35 Years for Embarrassing the State? Greg Boertje-Obed Faces Prison for Tying Crime Scene Tape Around H-Bomb Factory
Risking your personal freedom for a worthy cause is as American as apple pie. Millions have done it for the revolution of 1776 and others like Shay’s Rebellion in 1786, the Underground Railroad and Abolition movements (against slavery and child labor), the Women’s Suffrage and collective bargaining campaigns, on up to struggles for civil and voting rights, ending the war in Vietnam, banning the bomb and equal rights for immigrants ant the GLBTQ community.
But putting your very life at risk in defense of others is rare, so rare that it can result in the individual actor being dismissed as “different” than the rest of us. A few people have said to me that Duluthian Greg Boertje-Obed was “crazy” for sneaking into a presumably high security nuclear weapons factory — the Y-12 National Security Complex in Oak Ridge, Tenn. — in order to make a bold, unequivocal, physical and crystal clear statement against the expensive, poisonous, delusional meanness of building thermonuclear bombs.
Of course, Greg is anything but crazy, even if he and Sr. Megan Rice and his friend Michael Walli could well have been shot and killed for daring to snip through the flimsy chain-link fences that surround Y-12 and then walk up to its new storage center for bomb-grade uranium. That’s what the three disarmament activists did in the wee hours of July 28, after a year of conscientious preparations for what would possibly be the most dangerous protest of their lives.
At the wall, they spray-painted peace messages, strung “crime scene” tape around the premises, poured blood and hoisted banners. Not a single guard responded. (The contracted security company Wackenhut was so deeply embarrassed by the walk-in, and later humiliated by revelations of internal corruption, that its contract was cancelled, heads rolled, a completely new agency was hired, and over $15 million was spent trying to reestablish some semblance of a well-protected nuclear weapons complex.)

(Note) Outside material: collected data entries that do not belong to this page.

(** * A shallow embedding of src/lib/cors-anywhere.ts

    The request handler [getHandler], the CORS header injector [withCORS],
    the URL normalizer [parseURL], the redirect follower [onProxyResponse],
    the outbound request builder [proxyRequest] and the engine error handler
    registered in [createServer] are translated into Rocq functions.

    Conventions of the model.
    - A JavaScript object used as a header map is an insertion-ordered
      association list ([obj]): assignment replaces the first entry with the
      same key or appends one, [delete] removes the key, [Object.keys] lists
      the keys in order.  Keys are compared case-sensitively, as in JS.
    - Node's [IncomingMessage.headers] lower-cases every header name
      ([node_headers]).  Node's [ServerResponse] keeps its headers in a map
      keyed by the lower-cased name ([store]); [setHeader] is case-insensitive.
    - Functions of Node and of the configuration that are not code of this
      file ([url.resolve], the top-level-domain test behind
      [isValidHostName], reading the help file) are Section variables: the
      theorems hold for every implementation of them.
    - The source declares [locationHeader] and [parsedLocation] with [const]
      and then assigns them; they are modelled as the mutable bindings the
      code evidently means (tsc with an ES5 target emits [var]). *)

From Stdlib Require Import ZArith List Bool Ascii String Lia.
From Stdlib Require Import Numbers.DecimalString.
Import ListNotations.
Open Scope string_scope.
Open Scope Z_scope.

(** ** Characters and strings *)

Definition ascii_code (c : ascii) : N := N_of_ascii c.

Definition lower_ascii (c : ascii) : ascii :=
  let n := ascii_code c in
  if ((65 <=? n)%N && (n <=? 90)%N)%bool then ascii_of_N (n + 32) else c.

Fixpoint lower (s : string) : string :=
  match s with
  | EmptyString => EmptyString
  | String c s' => String (lower_ascii c) (lower s')
  end.

Definition is_digit (c : ascii) : bool :=
  let n := ascii_code c in ((48 <=? n)%N && (n <=? 57)%N)%bool.

(** JavaScript [String.prototype.trim] on ASCII input. *)
Definition is_ws (c : ascii) : bool :=
  let n := ascii_code c in
  ((n =? 32)%N || ((9 <=? n)%N && (n <=? 13)%N))%bool.

Fixpoint ltrim (s : string) : string :=
  match s with
  | EmptyString => EmptyString
  | String c s' => if is_ws c then ltrim s' else s
  end.

Fixpoint rtrim (s : string) : string :=
  match s with
  | EmptyString => EmptyString
  | String c s' =>
      let t := rtrim s' in
      match t with
      | EmptyString => if is_ws c then EmptyString else String c EmptyString
      | _ => String c t
      end
  end.

Definition trim (s : string) : string := rtrim (ltrim s).

(** [break_at p s] splits [s] before its first character satisfying [p]. *)
Fixpoint break_at (p : ascii -> bool) (s : string) : string * string :=
  match s with
  | EmptyString => (EmptyString, EmptyString)
  | String c s' =>
      if p c then (EmptyString, s)
      else let '(a, b) := break_at p s' in (String c a, b)
  end.

(** [s.lastIndexOf(p, 0) === 0], i.e. [s] starts with [p]. *)
Definition starts_with (p s : string) : bool := String.prefix p s.

Fixpoint drop (n : nat) (s : string) : string :=
  match n, s with
  | O, _ => s
  | S n', String _ s' => drop n' s'
  | S _, EmptyString => EmptyString
  end.

(** Case-insensitive prefix test against a lower-case pattern: returns the
    matched text as written in [s] and the remainder. *)
Fixpoint split_ci (p s : string) : option (string * string) :=
  match p, s with
  | EmptyString, _ => Some (EmptyString, s)
  | String a p', String c s' =>
      if Ascii.eqb (lower_ascii c) a then
        match split_ci p' s' with
        | Some (m, r) => Some (String c m, r)
        | None => None
        end
      else None
  | String _ _, EmptyString => None
  end.

Fixpoint join (sep : string) (l : list string) : string :=
  match l with
  | [] => EmptyString
  | [x] => x
  | x :: l' => x ++ sep ++ join sep l'
  end.

(** [Number.prototype.toString] on integers. *)
Definition Z_to_string (z : Z) : string := NilEmpty.string_of_int (Z.to_int z).

(** [Number(s)] on a string of ASCII digits. *)
Fixpoint digits_value_rev (s : list ascii) : Z :=
  match s with
  | [] => 0
  | c :: s' => (Z.of_N (ascii_code c) - 48) + 10 * digits_value_rev s'
  end.

Definition digits_value (s : string) : Z :=
  digits_value_rev (rev (list_ascii_of_string s)).

(** ** JavaScript objects as insertion-ordered association lists *)

Definition obj (A : Type) := list (string * A).

Fixpoint obj_get {A} (k : string) (o : obj A) : option A :=
  match o with
  | [] => None
  | (k', v) :: o' => if String.eqb k' k then Some v else obj_get k o'
  end.

(** [o[k] = v]: an existing key keeps its position. *)
Fixpoint obj_set {A} (k : string) (v : A) (o : obj A) : obj A :=
  match o with
  | [] => [(k, v)]
  | (k', v') :: o' =>
      if String.eqb k' k then (k', v) :: o' else (k', v') :: obj_set k v o'
  end.

(** [delete o[k]]. *)
Definition obj_del {A} (k : string) (o : obj A) : obj A :=
  filter (fun kv => negb (String.eqb (fst kv) k)) o.

(** [Object.keys(o)]. *)
Definition obj_keys {A} (o : obj A) : list string := map fst o.

Definition headers := obj string.

(** Truthiness of an optional string value read from a JS object. *)
Definition truthy (v : option string) : bool :=
  match v with
  | Some s => negb (String.eqb s EmptyString)
  | None => false
  end.

(** The header names for which Node's [IncomingMessage] keeps the first
    value and drops later duplicates ([matchKnownFields]). *)
Definition drops_duplicates (k : string) : bool :=
  existsb (String.eqb k)
    ["age"; "authorization"; "content-length"; "content-type"; "etag"; "expires"; "from";
     "host"; "if-modified-since"; "if-unmodified-since"; "last-modified"; "location";
     "max-forwards"; "proxy-authorization"; "referer"; "retry-after"; "server"; "user-agent"].

(** Node's [IncomingMessage.headers] ([_addHeaderLine]), built from the
    header lines as the HTTP parser delivers them (values already stripped
    of surrounding whitespace): names lower-cased; a repeated header keeps
    its first value for the names of [drops_duplicates], is joined with
    "; " for [cookie] and with ", " otherwise.  [set-cookie] is an array in
    Node; it is represented here by its values joined with ", ". *)
Fixpoint node_headers_acc (acc : headers) (raw : list (string * string)) : headers :=
  match raw with
  | [] => acc
  | (n, v) :: raw' =>
      let k := lower n in
      let acc' := match obj_get k acc with
                  | Some old =>
                      if drops_duplicates k then acc
                      else obj_set k (old ++ (if String.eqb k "cookie" then "; " else ", ") ++ v) acc
                  | None => obj_set k v acc
                  end in
      node_headers_acc acc' raw'
  end.

Definition node_headers (raw : list (string * string)) : headers :=
  node_headers_acc [] raw.

(** Node's [ServerResponse] header map: keyed by the lower-cased name, it
    keeps the name as last given and the value. *)
Definition store := obj (string * string).

(** [res.setHeader(name, value)] *)
Definition set_header (n v : string) (s : store) : store := obj_set (lower n) (n, v) s.

(** [res.getHeader(name)] *)
Definition get_header (n : string) (s : store) : option string :=
  option_map snd (obj_get (lower n) s).

(** One [setHeader(k, g(k))] of a copy loop over keys. *)
Definition write_step (g : string -> option string) (s : store) (k : string) : store :=
  match g k with Some v => set_header k v s | None => s end.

After being held in jail several weeks, all three are out preparing for trial — now set for May 7 — on three serious felony charges that together carry a maximum of 35 years on prison. Yes, 35 years for spray painting.
But as the Knoxville Tennessee News Sentinel reported Feb. 3, Greg knows the historical context of anti-militarism. Greg “said that great change never comes easy,” the paper noted. “‘People in other countries are frequently killed because of their struggle for justice,’ he said.”
And great change is what Greg and his Transform Now Plowshares comrades want. The three were back in federal court Feb. 7 for a pre-trial hearing before federal magistrate Richard Shirley. Defense attorneys for Rice and Walli, and Greg representing himself, argued against the federal prosecutor’s attempt to forbid them from testifying about, get this, “nuclear weapons” or about their intention to enact a little crime prevention at Y-12.
The government’s so-called “motion in limine” (don’t call it a gag order) would if granted prevent the jury from hearing a word about the outlaw status of the warheads produced at Y-12. As in previous disarmament cases, the defendants contend that under binding U.S. treaty law nuclear weapons are illegal since they can only produce uncontrollable, indiscriminate and therefore unlawful mass destruction using radioactive firestorms. Considering the monstrously sociopathic turpitude of preparing the use of such weapons, all Greg, Megan and Michael are guilty of is an attempted citizen’s arrest. Of course the government doesn’t want the jury hear what those treaties say about preparing massive crimes.
For his part, magistrate Shirley said he wouldn’t exactly limit the discussions of the defendants’ intentions. Greg said afterward, “I did feel that the judge is more open to hear our case.”
Somewhat awkwardly however, the magistrate is only employed during pre-trial proceedings. The trial itself will be presided over by a federal judge who will rule on the “motion in limine,” choose the jury instructions, and decide on questions of “contempt” in the event that forbidden words are uttered by lawyers, defendants or observers.
It is a testament to the power of the H-bomb culture, that even when facing the possibility of 35 years in prison for nothing more than embarrassing that culture, a single judge could prevent peaceful civilian protesters from explaining the reasons for taking such grave personal risks. They don’t call nuclear warheads “overkill” for nothing.